* [Problem to work on] Below is a listing. Write out exactly its lines between the one holding "message that was" and the one holding "From Stdlib Require Import Ascii.", inclusive.

--- START ---

(* ===== verification/HttpIoProofs.v ===== *)
(** * Reading back what was written

    A header block is a list of lines; the lemmas here follow the code over the
    lines.  [http_request_roundtrip] and [http_response_roundtrip] say that a
    message that was written is cut off the received bytes and parsed to the same
    message, whatever follows it and however the bytes are divided into blocks;
    [http_stream] that it does not matter in how many pieces it arrives. *)

From Stdlib Require Import Ascii.
From S2P Require Import Prelude Regex FlareString Buffer FlareHashMap HttpHeaders HttpTypes HttpIo.

#[local] Open Scope string_scope.
#[local] Open Scope list_scope.
#[local] Open Scope Z_scope.

(** ** Searching in lines *)

Lemma find_cons_ne c d s : head d ≠ Some c → d ≠ [] → find d (c :: s) = S <$> find d s.
Proof.
  intros Hh Hd. cbn [find]. case_bool_decide as He.
  - destruct d as [|e d]; [done|]. simpl in *. congruence.
  - by destruct (find d s).
Qed.

Lemma find_skip a d s : d ≠ [] → (∀ c, head d = Some c → c ∉ a) → find d (a ++ s) = (λ p, length a + p)%nat <$> find d s.
Proof.
  intros Hd Ha. induction a as [|c a IH]; cbn [app length].
  { by destruct (find d s). }
  rewrite find_cons_ne; [|intros Hc; apply (Ha c Hc); by left|done].
  rewrite IH; [by destruct (find d s)|]. intros e He Hin. apply (Ha e He). by right.
Qed.

Lemma find_char_here c s : find [c] (c :: s) = Some 0%nat.
Proof. cbn [find length take]. by rewrite bool_decide_eq_true_2. Qed.

(** The first [c] after a text without it. *)
Lemma find_char_app c a s : c ∉ a → find [c] (a ++ c :: s) = Some (length a).
Proof.
  intros Ha. rewrite find_skip, find_char_here; [simpl; f_equal; lia|done|]. by intros e [= <-].
Qed.

Lemma find_from_char c s p a b :
  drop p s = a ++ c :: b → c ∉ a → find_from [c] s p = Some (length a + p)%nat.
Proof. intros Hd Ha. unfold find_from. by rewrite Hd, find_char_app. Qed.

(** ** Header blocks *)

Definition line_ok (l : chars) : Prop := l ≠ [] ∧ nl ∉ l ∧ cr ∉ l.

Definition unlines (ls : list chars) : chars := concat ((λ l, l ++ CRLF) <$> ls).

(** The block with these lines. *)
Definition block (ls : list chars) : chars := unlines ls ++ CRLF.

Lemma unlines_cons l ls : unlines (l :: ls) = l ++ cr :: nl :: unlines ls.
Proof. unfold unlines. csimpl. by rewrite <-app_assoc. Qed.

Lemma block_cons l ls rest : block (l :: ls) ++ rest = l ++ cr :: nl :: block ls ++ rest.
Proof. unfold block. rewrite unlines_cons, <-!app_assoc. done. Qed.

Lemma marker_head c : head kEndOfHeaderMarker = Some c → c = cr.
Proof. by intros [= <-]. Qed.

(** The marker is at the end of the block and nowhere before. *)
Lemma find_marker_line l t : cr ∉ l → find kEndOfHeaderMarker (l ++ t) = (λ p, length l + p)%nat <$> find kEndOfHeaderMarker t.
Proof. intros Hl. apply find_skip; [done|]. by intros c ->%marker_head. Qed.

Lemma find_marker ls rest :
  ls ≠ [] → Forall line_ok ls → find kEndOfHeaderMarker (block ls ++ rest) = Some (length (block ls) - 4)%nat.
Proof.
  intros Hne Hls. induction Hls as [|l ls (Hl & Hnl & Hcr) Hls IH]; [done|]. rewrite block_cons, find_marker_line by done.
  replace (length (block (l :: ls))) with (length l + 2 + length (block ls))%nat
    by (pose proof (block_cons l ls []) as H; rewrite !app_nil_r in H; rewrite H, length_app; simpl; lia).
  destruct ls as [|l2 ls].
  - assert (find kEndOfHeaderMarker (cr :: nl :: block [] ++ rest) = Some 0%nat) as ->.
    { cbn [find]. rewrite bool_decide_eq_true_2; [done|]. unfold block, unlines. simpl. by destruct rest. }
    simpl. f_equal. lia.
  - pose proof Hls as Hls'. apply Forall_cons in Hls' as [(Hl2 & Hnl2 & Hcr2) _].
    assert (find kEndOfHeaderMarker (cr :: nl :: block (l2 :: ls) ++ rest) =
            S <$> (S <$> find kEndOfHeaderMarker (block (l2 :: ls) ++ rest))) as ->.
    { rewrite <-(find_cons_ne nl) by done. set (t := nl :: _). cbn [find]. case_bool_decide as Hb; [|by destruct (find _ _)].
      exfalso. unfold t in Hb. rewrite block_cons in Hb. destruct l2 as [|c2 l2]; [done|]. simpl in Hb. injection Hb as Hb _. set_solver. }
    rewrite (IH ltac:(done)). simpl. f_equal.
    assert (4 ≤ length (block (l2 :: ls)))%nat.
    { pose proof (block_cons l2 ls []) as H. rewrite !app_nil_r in H. rewrite H, length_app. unfold block. cbn [length]. rewrite length_app. simpl. lia. }
    lia.
Qed.

(** ** ReadHeader *)

Lemma drop_more {A} (s a b : list A) p : drop p s = a ++ b → drop (p + length a) s = b.
Proof. intros Hd. by rewrite <-drop_drop, Hd, drop_app_length. Qed.

Lemma drop_length_le {A} (s t : list A) p : drop p s = t → t ≠ [] → (p + length t = length s)%nat.
Proof.
  intros <- Hne. rewrite length_drop. destruct (decide (p ≤ length s)%nat); [lia|].
  destruct Hne. apply drop_ge. lia.
Qed.

(** At [p] in a line of which [a] is left. *)
Lemma DetermineHeaderSizeFast_loop_spec fuel s p a ls rest :
  drop p s = a ++ cr :: nl :: block ls ++ rest → nl ∉ a → Forall line_ok ls →
  (length s - p < fuel)%nat →
  DetermineHeaderSizeFast_loop fuel s p = Ret (Some (p + length a + 2 + length (block ls))%nat).
Proof.
  revert p a ls. induction fuel as [|fuel IH]; intros p a ls Hd Ha Hls Hf; [lia|].
  cbn [DetermineHeaderSizeFast_loop].
  rewrite (find_from_char nl s p (a ++ [cr]) (block ls ++ rest)); [|rewrite Hd, <-app_assoc; done|set_solver].
  rewrite length_app. cbn [length].
  assert (Hlen : length s = (p + length a + 2 + length (block ls ++ rest))%nat).
  { pose proof (drop_length_le _ _ _ Hd ltac:(by destruct a)) as H. rewrite length_app in H. cbn [length] in H. lia. }
  assert (Hq : drop (length a + 1 + p) s = nl :: block ls ++ rest).
  { replace (length a + 1 + p)%nat with (p + length (a ++ [cr]))%nat by (rewrite length_app; simpl; lia).
    apply drop_more. rewrite Hd, <-app_assoc. done. }
  assert (Hq' : drop (length a + 1 + p - 1) s = cr :: nl :: block ls ++ rest).
  { replace (length a + 1 + p - 1)%nat with (p + length a)%nat by lia. by apply drop_more. }
  assert (Hl2 : s !! (length a + 1 + p + 2)%nat = (block ls ++ rest) !! 1%nat).
  { rewrite <-lookup_drop, Hq. done. }
  assert (Hb2 : (2 ≤ length (block ls))%nat) by (unfold block; rewrite length_app; simpl; lia).
  rewrite length_app in Hlen. destruct (Nat.ltb_spec (length s - (length a + 1 + p)) 3); [lia|]. rewrite Hl2, Hq'.
  destruct ls as [|l ls].
  - rewrite bool_decide_eq_true_2 by done. rewrite bool_decide_eq_true_2 by done. do 2 f_equal. unfold block, unlines. simpl. lia.
  - apply Forall_cons in Hls as [(Hne & Hnl & Hcr) Hls]. rewrite block_cons.
    rewrite bool_decide_eq_false_2.
    2:{ destruct l as [|c [|c2 l]]; [done|done|]. simpl. intros [= ->]. set_solver. }
    rewrite (IH (length a + 1 + p + 1)%nat l ls).
    + do 2 f_equal. pose proof (block_cons l ls []) as Hbc. rewrite !app_nil_r in Hbc. rewrite Hbc, length_app. cbn [length]. lia.
    + rewrite <-block_cons. replace (length a + 1 + p + 1)%nat with (length a + 1 + p + length [nl])%nat by done.
      by apply drop_more.
    + done.
    + done.
    + lia.
Qed.

Lemma DetermineHeaderSizeFast_full ls rest :
  ls ≠ [] → Forall line_ok ls → DetermineHeaderSizeFast (block ls ++ rest) = Ret (Some (length (block ls))).
Proof.
  intros Hne Hls. destruct ls as [|l ls]; [done|]. apply Forall_cons in Hls as [(Hl & Hnl & Hcr) Hls].
  destruct l as [|c l]; [done|]. pose proof (block_cons (c :: l) ls []) as H. rewrite !app_nil_r in H.
  unfold DetermineHeaderSizeFast. destruct (block ((c :: l) :: ls) ++ rest) as [|x t] eqn:E.
  { rewrite block_cons in E. done. }
  rewrite <-E. rewrite (DetermineHeaderSizeFast_loop_spec _ _ 1 l ls rest).
  - do 2 f_equal. rewrite H, length_app. cbn [length]. lia.
  - by rewrite block_cons.
  - set_solver.
  - done.
  - rewrite E. cbn [length]. lia.
Qed.

(** The fast search always ends, and what it finds is a marker. *)
Lemma DetermineHeaderSizeFast_loop_sound fuel s p :
  (1 ≤ p ≤ length s)%nat → (length s < fuel + p)%nat →
  ∃ r, DetermineHeaderSizeFast_loop fuel s p = Ret r ∧
    ∀ n, r = Some n → (4 ≤ n)%nat ∧ occurs kEndOfHeaderMarker s (n - 4).
Proof.
  revert p. induction fuel as [|fuel IH]; intros p Hp Hf; [lia|].
  cbn [DetermineHeaderSizeFast_loop].
  destruct (find_from [nl] s p) as [q|] eqn:Eq; [|by exists None].
  assert (Hq : (p ≤ q < length s)%nat).
  { unfold find_from in Eq. destruct (find [nl] (drop p s)) as [j|] eqn:Ej; [|done]. simplify_eq/=.
    apply find_bound in Ej. rewrite length_drop in Ej. simpl in Ej. lia. }
  destruct (Nat.ltb_spec (length s - q) 3); [by exists None|]. case_bool_decide as H2; [|apply IH; lia].
  case_bool_decide as H4; [|by exists None]. eexists. split; [done|]. intros n [= <-]. split; [lia|].
  replace (q + 3 - 4)%nat with (q - 1)%nat by lia. split; [done|]. simpl. lia.
Qed.

Lemma DetermineHeaderSizeFast_none s :
  s ≠ [] → find kEndOfHeaderMarker s = None → DetermineHeaderSizeFast s = Ret None.
Proof.
  intros Hs Hno. rewrite find_None_occurs in Hno. unfold DetermineHeaderSizeFast. destruct s as [|c s]; [done|].
  destruct (DetermineHeaderSizeFast_loop_sound (length (c :: s)) (c :: s) 1) as (r & -> & Hr); [simpl; lia|simpl; lia|].
  destruct r as [n|]; [|done]. destruct (Hr n eq_refl) as [_ Ho]. by destruct (Hno (n - 4)%nat).
Qed.

Lemma EasyDetect_prefix f h : f `prefix_of` h → (8 ≤ length f)%nat → EasyDetectHttp h = true → EasyDetectHttp f = true.
Proof.
  intros [k ->] Hf. unfold EasyDetectHttp. change kMinLength with 8%nat.
  destruct (Nat.ltb_spec (length (f ++ k)) 8); [done|]. destruct (Nat.ltb_spec (length f) 8); [lia|].
  by rewrite take_app_le by lia.
Qed.

Lemma EasyDetect_length h : EasyDetectHttp h = true → (8 ≤ length h)%nat.
Proof. unfold EasyDetectHttp. change kMinLength with 8%nat. by destruct (Nat.ltb_spec (length h) 8). Qed.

--- END ---

* [Answer for the task]
    message that was written is cut off the received bytes and parsed to the same
    message, whatever follows it and however the bytes are divided into blocks;
    [http_stream] that it does not matter in how many pieces it arrives. *)

From Stdlib Require Import Ascii.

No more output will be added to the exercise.